Would you restate the entries below word for word, starting at the first line and ending with the one that has "arithmetic of the"?
+++ MATERIAL FOR THIS TASK +++
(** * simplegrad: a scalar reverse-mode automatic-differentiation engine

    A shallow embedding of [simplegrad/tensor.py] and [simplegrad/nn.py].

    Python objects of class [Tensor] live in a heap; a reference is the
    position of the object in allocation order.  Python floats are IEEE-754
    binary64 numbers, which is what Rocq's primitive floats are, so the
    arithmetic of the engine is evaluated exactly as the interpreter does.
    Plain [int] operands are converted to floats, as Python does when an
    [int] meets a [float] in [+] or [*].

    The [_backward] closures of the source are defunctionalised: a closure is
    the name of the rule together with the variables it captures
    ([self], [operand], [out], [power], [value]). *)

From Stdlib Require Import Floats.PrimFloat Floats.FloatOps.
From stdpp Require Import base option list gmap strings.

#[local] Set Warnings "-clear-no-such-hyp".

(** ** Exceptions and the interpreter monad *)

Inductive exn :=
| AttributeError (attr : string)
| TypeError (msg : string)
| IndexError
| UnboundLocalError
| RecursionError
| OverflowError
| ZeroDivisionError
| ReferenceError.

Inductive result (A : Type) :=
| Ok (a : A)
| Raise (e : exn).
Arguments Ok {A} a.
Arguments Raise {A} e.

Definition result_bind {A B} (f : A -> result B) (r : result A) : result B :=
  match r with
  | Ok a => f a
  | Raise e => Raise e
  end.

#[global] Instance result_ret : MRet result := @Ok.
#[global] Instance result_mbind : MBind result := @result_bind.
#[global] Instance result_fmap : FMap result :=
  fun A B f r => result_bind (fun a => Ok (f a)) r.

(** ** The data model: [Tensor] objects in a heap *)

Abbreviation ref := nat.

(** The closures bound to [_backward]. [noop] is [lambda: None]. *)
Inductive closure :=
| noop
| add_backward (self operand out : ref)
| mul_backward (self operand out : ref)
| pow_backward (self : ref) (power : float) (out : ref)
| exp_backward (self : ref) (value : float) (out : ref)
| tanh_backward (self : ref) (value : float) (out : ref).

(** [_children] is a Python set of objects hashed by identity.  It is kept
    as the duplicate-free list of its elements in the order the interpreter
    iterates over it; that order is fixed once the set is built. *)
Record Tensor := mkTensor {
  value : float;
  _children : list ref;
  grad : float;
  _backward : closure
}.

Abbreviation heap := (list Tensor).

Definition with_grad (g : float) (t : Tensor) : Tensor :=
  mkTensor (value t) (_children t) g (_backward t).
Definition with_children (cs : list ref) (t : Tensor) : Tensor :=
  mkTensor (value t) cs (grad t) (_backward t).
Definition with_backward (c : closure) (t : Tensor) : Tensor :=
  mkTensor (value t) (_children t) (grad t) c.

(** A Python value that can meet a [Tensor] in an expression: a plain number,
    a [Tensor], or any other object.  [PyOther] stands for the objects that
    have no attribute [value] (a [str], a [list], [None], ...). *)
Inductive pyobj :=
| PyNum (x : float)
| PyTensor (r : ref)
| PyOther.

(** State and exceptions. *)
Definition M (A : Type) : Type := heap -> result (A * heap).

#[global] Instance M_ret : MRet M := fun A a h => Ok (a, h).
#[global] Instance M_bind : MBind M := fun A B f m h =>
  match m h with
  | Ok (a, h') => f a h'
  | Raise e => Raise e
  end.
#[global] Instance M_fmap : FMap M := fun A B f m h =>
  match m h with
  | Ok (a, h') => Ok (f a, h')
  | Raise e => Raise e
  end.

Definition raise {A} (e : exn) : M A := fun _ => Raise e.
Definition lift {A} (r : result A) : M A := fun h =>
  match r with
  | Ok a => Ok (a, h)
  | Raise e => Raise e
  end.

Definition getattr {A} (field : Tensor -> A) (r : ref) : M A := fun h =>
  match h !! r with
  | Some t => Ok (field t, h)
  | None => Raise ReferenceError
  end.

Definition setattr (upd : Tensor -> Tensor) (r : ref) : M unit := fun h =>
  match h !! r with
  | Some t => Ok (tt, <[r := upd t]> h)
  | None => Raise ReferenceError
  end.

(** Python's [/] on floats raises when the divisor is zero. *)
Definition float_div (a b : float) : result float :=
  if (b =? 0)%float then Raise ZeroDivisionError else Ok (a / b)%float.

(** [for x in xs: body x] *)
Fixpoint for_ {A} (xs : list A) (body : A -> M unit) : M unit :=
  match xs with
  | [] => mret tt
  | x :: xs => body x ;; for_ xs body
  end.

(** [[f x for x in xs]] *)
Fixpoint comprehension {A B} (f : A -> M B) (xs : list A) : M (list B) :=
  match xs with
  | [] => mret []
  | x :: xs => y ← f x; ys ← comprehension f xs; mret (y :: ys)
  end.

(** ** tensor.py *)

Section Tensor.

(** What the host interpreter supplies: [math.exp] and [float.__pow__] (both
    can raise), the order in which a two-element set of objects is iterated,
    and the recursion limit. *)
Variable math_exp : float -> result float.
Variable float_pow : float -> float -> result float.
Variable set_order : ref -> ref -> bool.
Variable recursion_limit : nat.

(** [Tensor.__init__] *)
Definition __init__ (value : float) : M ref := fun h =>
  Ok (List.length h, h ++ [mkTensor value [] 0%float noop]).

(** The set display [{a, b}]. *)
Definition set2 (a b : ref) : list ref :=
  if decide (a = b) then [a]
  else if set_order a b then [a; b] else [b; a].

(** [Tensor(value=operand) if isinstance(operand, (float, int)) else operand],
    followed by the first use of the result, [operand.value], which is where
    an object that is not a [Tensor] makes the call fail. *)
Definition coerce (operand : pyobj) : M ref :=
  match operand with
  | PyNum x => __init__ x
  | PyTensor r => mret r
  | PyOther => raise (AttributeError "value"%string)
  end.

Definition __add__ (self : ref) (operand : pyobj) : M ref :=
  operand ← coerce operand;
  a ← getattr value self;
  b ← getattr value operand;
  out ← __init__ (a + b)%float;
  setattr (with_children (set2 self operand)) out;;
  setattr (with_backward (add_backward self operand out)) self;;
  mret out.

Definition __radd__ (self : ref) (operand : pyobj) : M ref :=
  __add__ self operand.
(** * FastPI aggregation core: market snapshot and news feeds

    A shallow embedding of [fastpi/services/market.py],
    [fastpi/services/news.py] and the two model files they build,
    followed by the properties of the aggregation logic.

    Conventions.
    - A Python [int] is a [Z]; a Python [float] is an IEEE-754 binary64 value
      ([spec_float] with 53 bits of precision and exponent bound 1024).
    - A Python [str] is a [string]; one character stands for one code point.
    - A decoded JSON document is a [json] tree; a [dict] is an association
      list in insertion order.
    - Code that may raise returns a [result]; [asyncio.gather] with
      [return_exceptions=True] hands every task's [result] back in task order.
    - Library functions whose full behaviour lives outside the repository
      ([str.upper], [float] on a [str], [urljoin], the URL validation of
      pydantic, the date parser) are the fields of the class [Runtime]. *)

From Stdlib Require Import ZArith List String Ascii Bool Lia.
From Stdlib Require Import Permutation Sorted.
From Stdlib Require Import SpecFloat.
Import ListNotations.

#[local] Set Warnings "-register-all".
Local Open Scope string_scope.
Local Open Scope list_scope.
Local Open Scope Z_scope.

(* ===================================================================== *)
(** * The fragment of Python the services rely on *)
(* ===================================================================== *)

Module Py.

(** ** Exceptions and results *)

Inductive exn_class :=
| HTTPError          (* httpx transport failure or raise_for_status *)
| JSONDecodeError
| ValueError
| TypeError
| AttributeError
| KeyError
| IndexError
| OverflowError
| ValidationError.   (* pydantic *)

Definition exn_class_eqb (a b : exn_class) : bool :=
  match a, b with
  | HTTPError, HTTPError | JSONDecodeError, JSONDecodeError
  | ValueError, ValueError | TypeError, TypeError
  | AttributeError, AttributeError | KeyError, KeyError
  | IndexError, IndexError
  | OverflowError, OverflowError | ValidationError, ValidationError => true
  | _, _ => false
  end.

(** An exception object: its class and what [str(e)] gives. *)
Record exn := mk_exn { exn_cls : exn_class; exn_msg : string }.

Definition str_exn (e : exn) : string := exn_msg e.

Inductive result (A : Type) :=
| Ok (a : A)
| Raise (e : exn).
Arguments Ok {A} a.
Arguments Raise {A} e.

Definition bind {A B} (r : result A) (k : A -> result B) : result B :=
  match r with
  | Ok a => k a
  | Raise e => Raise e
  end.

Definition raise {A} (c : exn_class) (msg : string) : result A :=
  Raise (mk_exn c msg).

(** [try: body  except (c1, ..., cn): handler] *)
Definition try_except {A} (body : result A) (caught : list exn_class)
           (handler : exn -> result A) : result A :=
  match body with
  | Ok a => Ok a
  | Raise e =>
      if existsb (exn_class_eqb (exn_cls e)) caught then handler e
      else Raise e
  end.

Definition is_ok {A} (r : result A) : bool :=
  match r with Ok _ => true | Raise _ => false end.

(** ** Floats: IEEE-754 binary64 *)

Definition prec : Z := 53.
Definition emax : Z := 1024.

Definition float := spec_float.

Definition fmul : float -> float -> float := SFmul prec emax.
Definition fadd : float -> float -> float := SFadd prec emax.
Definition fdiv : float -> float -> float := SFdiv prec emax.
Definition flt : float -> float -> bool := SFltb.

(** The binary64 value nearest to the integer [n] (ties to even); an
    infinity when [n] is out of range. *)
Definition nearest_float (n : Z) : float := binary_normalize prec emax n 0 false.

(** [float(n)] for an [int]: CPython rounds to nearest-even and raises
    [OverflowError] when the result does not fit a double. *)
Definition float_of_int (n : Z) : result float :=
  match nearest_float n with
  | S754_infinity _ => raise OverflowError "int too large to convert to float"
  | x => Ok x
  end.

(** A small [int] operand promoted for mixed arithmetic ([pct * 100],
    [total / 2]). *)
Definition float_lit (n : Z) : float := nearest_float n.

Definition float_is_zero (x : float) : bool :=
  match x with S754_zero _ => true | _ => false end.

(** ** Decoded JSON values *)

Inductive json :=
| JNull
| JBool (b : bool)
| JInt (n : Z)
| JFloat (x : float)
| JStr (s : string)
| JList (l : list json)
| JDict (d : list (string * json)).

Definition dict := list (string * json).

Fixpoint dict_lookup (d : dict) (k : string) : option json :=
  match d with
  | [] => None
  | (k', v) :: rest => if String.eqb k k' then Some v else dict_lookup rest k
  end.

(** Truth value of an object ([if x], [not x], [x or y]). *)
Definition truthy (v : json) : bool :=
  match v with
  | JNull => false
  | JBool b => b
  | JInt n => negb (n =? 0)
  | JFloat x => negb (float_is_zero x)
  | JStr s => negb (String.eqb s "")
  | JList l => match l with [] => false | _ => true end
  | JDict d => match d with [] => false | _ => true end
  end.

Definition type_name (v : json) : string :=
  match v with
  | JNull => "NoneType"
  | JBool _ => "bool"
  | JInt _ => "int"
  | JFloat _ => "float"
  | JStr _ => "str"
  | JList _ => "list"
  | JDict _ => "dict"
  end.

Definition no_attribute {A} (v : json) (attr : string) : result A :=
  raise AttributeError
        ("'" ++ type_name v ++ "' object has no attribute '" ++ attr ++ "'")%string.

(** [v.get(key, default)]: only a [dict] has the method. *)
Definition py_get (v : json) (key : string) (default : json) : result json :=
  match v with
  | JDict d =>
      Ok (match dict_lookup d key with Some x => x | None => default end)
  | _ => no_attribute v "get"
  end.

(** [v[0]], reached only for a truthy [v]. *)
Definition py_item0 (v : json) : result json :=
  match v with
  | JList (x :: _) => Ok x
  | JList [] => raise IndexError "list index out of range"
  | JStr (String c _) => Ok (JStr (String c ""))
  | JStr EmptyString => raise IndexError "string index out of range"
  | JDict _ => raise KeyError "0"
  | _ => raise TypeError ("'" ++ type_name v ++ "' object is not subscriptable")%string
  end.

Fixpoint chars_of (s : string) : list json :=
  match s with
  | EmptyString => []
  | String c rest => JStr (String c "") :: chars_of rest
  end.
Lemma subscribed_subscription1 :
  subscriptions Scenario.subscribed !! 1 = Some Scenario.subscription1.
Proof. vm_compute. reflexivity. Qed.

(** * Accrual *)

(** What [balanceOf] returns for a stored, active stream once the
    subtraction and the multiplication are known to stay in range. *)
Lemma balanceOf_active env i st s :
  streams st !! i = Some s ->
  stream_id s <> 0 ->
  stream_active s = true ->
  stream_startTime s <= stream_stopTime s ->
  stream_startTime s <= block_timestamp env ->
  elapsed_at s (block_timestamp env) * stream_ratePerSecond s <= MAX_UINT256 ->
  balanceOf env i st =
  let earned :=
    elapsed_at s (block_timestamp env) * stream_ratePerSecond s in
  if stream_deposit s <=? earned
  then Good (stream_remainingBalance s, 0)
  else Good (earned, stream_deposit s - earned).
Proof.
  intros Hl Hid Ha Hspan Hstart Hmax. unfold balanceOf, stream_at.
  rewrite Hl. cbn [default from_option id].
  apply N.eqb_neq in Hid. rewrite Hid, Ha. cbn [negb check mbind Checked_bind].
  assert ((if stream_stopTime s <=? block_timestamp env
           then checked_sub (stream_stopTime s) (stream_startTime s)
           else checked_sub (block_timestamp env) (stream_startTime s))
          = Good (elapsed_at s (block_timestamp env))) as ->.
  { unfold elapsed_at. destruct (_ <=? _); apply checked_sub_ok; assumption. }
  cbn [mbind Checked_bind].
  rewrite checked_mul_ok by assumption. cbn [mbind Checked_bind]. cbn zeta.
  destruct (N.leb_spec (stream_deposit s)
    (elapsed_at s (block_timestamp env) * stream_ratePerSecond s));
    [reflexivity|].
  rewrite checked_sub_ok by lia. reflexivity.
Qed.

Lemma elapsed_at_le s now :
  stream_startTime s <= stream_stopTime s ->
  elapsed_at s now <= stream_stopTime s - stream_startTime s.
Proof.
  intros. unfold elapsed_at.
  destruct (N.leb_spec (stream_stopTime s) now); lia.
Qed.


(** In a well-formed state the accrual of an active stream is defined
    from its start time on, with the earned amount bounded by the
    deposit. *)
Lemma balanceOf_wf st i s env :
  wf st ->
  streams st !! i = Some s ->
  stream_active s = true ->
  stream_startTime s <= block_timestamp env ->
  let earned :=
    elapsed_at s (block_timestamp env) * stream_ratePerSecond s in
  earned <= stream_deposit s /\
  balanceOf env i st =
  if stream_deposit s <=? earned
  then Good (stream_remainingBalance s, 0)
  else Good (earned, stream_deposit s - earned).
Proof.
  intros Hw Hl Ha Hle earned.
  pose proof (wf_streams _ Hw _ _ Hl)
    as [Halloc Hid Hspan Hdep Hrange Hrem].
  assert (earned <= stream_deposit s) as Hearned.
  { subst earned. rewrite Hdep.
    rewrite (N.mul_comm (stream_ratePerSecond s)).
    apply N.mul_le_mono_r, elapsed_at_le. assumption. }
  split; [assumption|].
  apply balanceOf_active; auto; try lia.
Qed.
+++
*RESPONSE TO THIS EXERCISE*.
(** * simplegrad: a scalar reverse-mode automatic-differentiation engine

    A shallow embedding of [simplegrad/tensor.py] and [simplegrad/nn.py].

    Python objects of class [Tensor] live in a heap; a reference is the
    position of the object in allocation order.  Python floats are IEEE-754
    binary64 numbers, which is what Rocq's primitive floats are, so the
    arithmetic of the engine is evaluated exactly as the interpreter does.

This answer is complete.